From mobile wallet, launched in 2014, to fully fledged bank in 2018, Paytm’s rise from fintech startup to 13,000 employees and 3 million plus offline merchants in India has been a phenomenal one; a case of right place, right time, right backers.
PayTM, which stands for Payment Through Mobile, was spun out of parent company One97 Communications Ltd back in 2010. The company was inspired by a visit founder Vijay Shekhar Sharma (pictured) took to China, where he discovered that market stall traders were using their mobiles to accept and make payments, and concluded the model could work in India, also.
The company launched its payments and payment wallet business in 2013, which rapidly became India’s largest mobile payment service platform, growing to 150m wallets, and experiencing supercharged growth from November 2016, when the Indian government removed 500 and 1,000 rupee notes from circulation as part of an anti-corruption drive, and in an effort to digitalise banking in the country.

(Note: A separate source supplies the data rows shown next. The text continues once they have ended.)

(* ===== verification/IpcCodec.v ===== *)
(** * Faithfulness of the IPC encodings

    Every request of the client is read by the server as the request it is,
    every message of the server by the client, and what only looks like a
    known message is told apart from an unknown one. *)

From S2P Require Import Prelude Json IpcModel Ipc.

(** ** Requests *)

Definition ServiceRequest_wf (x : ServiceRequest) : Prop :=
  match x with
  | CreateTunnel local_port _ _ _ | CreateMinecraftJavaTunnel local_port _ _
  | ReassignTunnel _ local_port _ => uint 16 local_port
  | _ => True
  end.

Definition RequestEnvelope_wf (x : RequestEnvelope) : Prop :=
  uint 32 (rq_ipc_version x) ∧ uint 64 (rq_request_id x) ∧ ServiceRequest_wf (rq_request x).

Ltac serde_internal :=
  serde_unfold; unfold internal_parts, internal;
  serde_fields;
  cbn [from_value to_value Serde_string find_variant String.eqb Ascii.eqb Bool.eqb mbind option_bind
       List.filter fst negb];
  try reflexivity;
  unfold CreateTunnel_from_fields, CreateMinecraftJavaTunnel_from_fields,
    DeleteTunnel_from_fields, ReassignTunnel_from_fields, SetSecret_from_fields;
  serde_fields; reflexivity.

#[global] Instance ServiceRequest_laws : SerdeLaws ServiceRequest ServiceRequest_wf.
Proof. split; [|by intros []]. intros [] Hwf; cbn in Hwf; serde_internal. Qed.

#[global] Instance ServiceResponse_laws : SerdeLaws ServiceResponse ServiceResponse_wf.
Proof. split; [|by intros []]. intros [] Hwf; cbn in Hwf; serde_variant. Qed.

Lemma request_read (x : RequestEnvelope) :
  RequestEnvelope_wf x →
  IncomingRequestEnvelope_from_value (RequestEnvelope_to_value x) =
  Some {| ir_ipc_version := rq_ipc_version x; ir_request_id := rq_request_id x;
          ir_request := KnownRequest (rq_request x) |}.
Proof.
  intros (Hv & Hid & Hreq).
  unfold IncomingRequestEnvelope_from_value, RequestEnvelope_to_value. serde_fields.
  unfold ServiceRequestOrUnknown_from_value. by rewrite from_to_value.
Qed.

(** ** Messages of the server *)

#[global] Instance HelloEnvelope_laws :
  SerdeLaws HelloEnvelope (λ x, ProtocolInfo_wf (he_protocol x)).
Proof. serde_struct. Qed.

Definition ResponseEnvelope_wf (x : ResponseEnvelope) : Prop :=
  uint 32 (re_ipc_version x) ∧ uint 64 (re_request_id x) ∧ ServiceResponse_wf (re_response x).

#[global] Instance ResponseEnvelope_laws : SerdeLaws ResponseEnvelope ResponseEnvelope_wf.
Proof. serde_struct. Qed.

Definition EventEnvelope_wf (x : EventEnvelope) : Prop :=
  uint 32 (ev_ipc_version x) ∧ ServiceUpdate_wf (ev_event x).

#[global] Instance EventEnvelope_laws : SerdeLaws EventEnvelope EventEnvelope_wf.
Proof. serde_struct. Qed.

Definition ServerEnvelope_wf (x : ServerEnvelope) : Prop :=
  match x with
  | EnvHello hello => ProtocolInfo_wf (he_protocol hello)
  | EnvResponse response => ResponseEnvelope_wf response
  | EnvEvent event => EventEnvelope_wf event
  end.

#[global] Instance ServerEnvelope_laws : SerdeLaws ServerEnvelope ServerEnvelope_wf.
Proof. split; [|by intros []]. intros [] Hwf; cbn in Hwf; serde_variant. Qed.

(** What the reader that tolerates unknown events makes of a message. *)
Definition incoming (x : ServerEnvelope) : IncomingServerEnvelope :=
  match x with
  | EnvHello hello => InHello hello
  | EnvResponse response => InResponse response
  | EnvEvent event => InEvent {| ie_ipc_version := ev_ipc_version event;
                                 ie_event := KnownUpdate (ev_event event) |}
  end.

Lemma incoming_read (x : ServerEnvelope) :
  ServerEnvelope_wf x → IncomingServerEnvelope_from_value (to_value x) = Some (incoming x).
Proof.
  intros Hwf. destruct x as [hello|response|event]; cbn in Hwf;
    unfold IncomingServerEnvelope_from_value; cbn [to_value ServerEnvelope_serde];
    unfold ServerEnvelope_to_value, adjacent_parts, adjacent, newtype_variant;
    serde_fields;
    cbn [from_value to_value Serde_string find_variant String.eqb Ascii.eqb Bool.eqb mbind option_bind];
    serde_fields; try reflexivity.
  destruct Hwf as [Hv Hu]. cbn [to_value EventEnvelope_serde].
  unfold IncomingEventEnvelope_from_value, EventEnvelope_to_value. serde_fields.
  unfold ServiceUpdateOrUnknown_from_value. by rewrite from_to_value.
Qed.

(** ** What is not a known request *)

(** The name under which a request is written. *)
Definition request_name (x : ServiceRequest) : string :=
  match ServiceRequest_to_value x with
  | Object ((_, Str name) :: _) => name
  | _ => EmptyString
  end.

(** The server reads a tagged object as a request only under the name of a
    request, and otherwise keeps its name. *)
Lemma tagged_read (name : string) (entries : list (string * value)) (v : value) :
  internal_parts "type" v = Some (name, entries) →
  match ServiceRequestOrUnknown_from_value v with
  | Some (KnownRequest request) => request_name request = name
  | Some (UnknownRequest message) => um_type_name message = name
  | None => False
  end.
Proof.
  intros Hp. unfold ServiceRequestOrUnknown_from_value, UnknownTaggedMessage_from_value.
  cbn [from_value ServiceRequest_serde]. unfold ServiceRequest_from_value. rewrite Hp.
  cbn [mbind option_bind find_variant]. clear Hp.
  repeat match goal with
  | |- context [String.eqb ?k name] =>
      destruct (String.eqb_spec k name) as [<-|_]; cbn [mbind option_bind]; [try done|]
  end; try done;
  lazymatch goal with
  | |- context [KnownRequest <$> ?f entries] =>
      destruct (f entries) as [req|] eqn:Hreq; [|done]; unfold f in Hreq;
      simplify_option_eq; done
  end.
Qed.

Lemma known_request_name (x : ServiceRequest) : is_known_request_type (request_name x) = true.
Proof. by destruct x. Qed.

Lemma unknown_type_unread (name : string) (entries : list (string * value)) (v : value) :
  internal_parts "type" v = Some (name, entries) → is_known_request_type name = false →
  ServiceRequestOrUnknown_from_value v =
  Some (UnknownRequest {| um_type_name := name; um_rest := entries |}).
Proof.
  intros Hp Hk. pose proof (tagged_read _ _ _ Hp) as Hr.
  unfold ServiceRequestOrUnknown_from_value in *.
  destruct (from_value v) as [req|] eqn:Hv; cbn in Hr.
  - rewrite <-Hr, known_request_name in Hk. done.
  - unfold UnknownTaggedMessage_from_value. by rewrite Hp.
Qed.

PayTM has also received investment from Alibaba Group, whose subsidiary Ant Financial has taken a 25% stake in parent company One97, of half a billion dollars, further investment from ICICI Bank, and a whopping $1.4bn from Softbank – the largest single investment ever made into an Indian company from abroad, according to PayTM’s wikipedia profile.
“This is our chance to build something that every Indian can be proud of. In this journey, we will keep our heads down, work harder, and remember these three guiding principles: No Fear. No Greed. No Entitlement.”
PayTM refers to itself as India’s “only mobile first bank – with zero balance, zero digital transaction charge accounts.” Each account comes with own debit card which can be used online or at ATM machines to withdraw cash; customers are only permitted to hold a maximum of Rs. 1 lakh – around $1,500 dollars.
PayTM has the Reserve Bank of India to thank for allowing it to launch the service; the Indian government are trying hard to find ways to engage with India’s “unbanked” community – and view mobile banking as a better alternative than encouraging the unbanked to open bank accounts the traditional way – because it involves too much red tape and the identification process is too onerous. Mobile bank accounts can be opened more quickly and easily and PayTM’s target market have far more familiarity with mobiles than they do with formal banking procedures.
There are restrictions, however. PayTM cannot offer their own supplementary financial products e.g. insurance, loans, savings accounts or investment products, but it can – and does – recommend third party providers. PayTM’s accounts are also now regulated by the Reserve Bank of India.
In June this year, PayTM applied to the RBi for permission to launch a money market fund which would allow its by now 250m users to store cash and earn interest. Additionally, founder Sharma told Bloomberg that he had $1.6 billion to invest in the company to build out its wealth management, insurance and lending business.
In May 2017, PayTM launched its own gold trading service, and according to Bloomberg now has more users than India’s 4 largest credit companies combined.
It represents incredible progress for a “bank” that is clearly seen, by its domestic and foreign backers, from the Indian government, to Alibaba, to Softbank, as the key to unlocking India’s potential as a financial superpower.
And PayTM are not just all about banking and payments, either, it seems. PayTM Mall, also launched in 2017, is a slick, Amazon style online marketplace that nicely segues with the mobile wallet, debit card and bank account.
The standout fintech play in India looks set for more success in 2018, and are busy putting India on a fast track to a digital economy.